Which of the following classifiers can perfectly classify the following data?
Table of Contents
- 1 Which of the following classifiers can perfectly classify the following data?
- 2 How would you arrange the dataset for your learning algorithm training cross validation and testing?
- 3 What are the different types of classifiers?
- 4 Which of the following options are true for K fold cross validation?
- 5 How is k nearest algorithm implemented in classification problem?
- 6 What is neighneighbors-based classification?
Which of the following classifiers can perfectly classify the following data?
Which of the following classifiers can perfectly classify the following data? Decision Tree only. Decision trees of depth 2 which first splits on X and then on Y will perfectly classify it.
How would you arrange the dataset for your learning algorithm training cross validation and testing?
The best approach is to select/arrange data randomly. Basically you have three data sets: training, validation and testing. You train the classifier using ‘training set’, tune the parameters using ‘validation set’ and then test the performance of your classifier on unseen ‘test set’.
Is KNN a parametric algorithm and if so what are its implications?
KNN is a non-parametric and lazy learning algorithm. Non-parametric means there is no assumption for underlying data distribution. All training data used in the testing phase. This makes training faster and the testing phase slower and costlier.
What is classification method?
Classification methods aim at identifying the category of a new observation among a set of categories on the basis of a labeled training set. Depending on the task, anatomical structure, tissue preparation, and features the classification accuracy varies.
What are the different types of classifiers?
Different types of classifiers
- Perceptron.
- Naive Bayes.
- Decision Tree.
- Logistic Regression.
- K-Nearest Neighbor.
- Artificial Neural Networks/Deep Learning.
- Support Vector Machine.
Which of the following options are true for K fold cross validation?
22) Which of the following options is/are true for K-fold cross-validation? Increase in K will result in higher time required to cross validate the result. Higher values of K will result in higher confidence on the cross-validation result as compared to lower value of K.
What does K in K-nearest neighbors classification mean?

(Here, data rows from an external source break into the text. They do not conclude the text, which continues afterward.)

(** [required]: header, line and template, in the order of insertion. *)
Definition requirements : Type := list (str * (Z * str)).

Fixpoint require (header : str) (use : Z * str) (required : requirements) : requirements :=
  match required with
  | [] => [(header, use)]
  | (h, u) :: required =>
      if str_eqb h header then (h, use) :: required else (h, u) :: require header use required
  end.

Definition require_all (patterns : list (regex * str * str)) (linenum : Z) (line : str)
    (required : requirements) : requirements :=
  foldl (λ required '(pattern, template, header),
    if matched (re_search pattern line) then require header (linenum, template) required else required)
    required patterns.

(** One round of the loop over the lines. *)
Definition require_line (linenum : Z) (line : str) (required : requirements) : requirements :=
  match line with
  | [] => required
  | c :: _ =>
      if (c =? 35)%N then required else
      let required :=
        match re_search _RE_PATTERN_STRING line with
        | Some m =>
            let prefix := take (mo_start m) line in
            if ends_with (py "std::") prefix || negb (ends_with (py "::") prefix)
            then require (py "<string>") (linenum, py "string") required else required
        | None => required
        end in
      let required := require_all _re_pattern_algorithm_header linenum line required in
      if negb (contains (py "<") line) then required
      else require_all _re_pattern_templates linenum line required
  end.

Fixpoint require_lines (linenum : Z) (lines : list str) (required : requirements) : requirements :=
  match lines with
  | [] => required
  | line :: lines => require_lines (linenum + 1) lines (require_line linenum line required)
  end.

Fixpoint lstrip_in (chars s : str) : str :=
  match s with
  | c :: s' => if bool_decide (c ∈ chars) then lstrip_in chars s' else s
  | [] => []
  end.
Definition strip_in (chars s : str) : str := reverse (lstrip_in chars (reverse (lstrip_in chars s))).

Section modules.
(** The working directory, and the lines of a file that can be opened. *)
Context (cwd : str) (read_file : str → option (list str)).

Fixpoint update_include_dict (linenum : Z) (lines : list str) (include_dict : gmap str Z)
    : gmap str Z :=
  match lines with
  | [] => include_dict
  | line :: lines =>
      update_include_dict (linenum + 1) lines
        (match re_search _RE_PATTERN_INCLUDE (CleanseComments line) with
         | Some m =>
             let include := group_ m 2 in
             match include_dict !! include with
             | Some _ => include_dict
             | None => <[ include := linenum ]> include_dict
             end
         | None => include_dict
         end)
  end.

It takes a bunch of unlabeled points and tries to group them into “k” number of clusters. It is unsupervised because the points have no external classification. The “k” in k-means denotes the number of clusters you want to have in the end.
What is k-nearest neighbor classifier in machine learning?
The algorithm for the k-nearest neighbor classifier is among the simplest of all machine learning algorithms. k-NN is a type of instance-based learning, or lazy learning, where the function is only approximated locally and all the computations are performed, when we do the actual classification.
How is k nearest algorithm implemented in classification problem?
In a classification problem, k nearest algorithm is implemented using the following steps. Pick a value for k, where k is the number of training examples in feature space. Calculate the distance of unknown data points from all the training examples.
What is neighneighbors-based classification?
Neighbors-based methods are known as non-generalizing machine learning methods, since they simply “remember” all of its training data. Classification can be computed by a majority vote of the nearest neighbors of the unknown sample. Now let’s get a little bit more mathematically:
What is the best distance to use for classification?
The distance can, in general, be any metric measure: standard Euclidean distance is the most common choice. Neighbors-based methods are known as non-generalizing machine learning methods, since they simply “remember” all of its training data. Classification can be computed by a majority vote of the nearest neighbors of the unknown sample.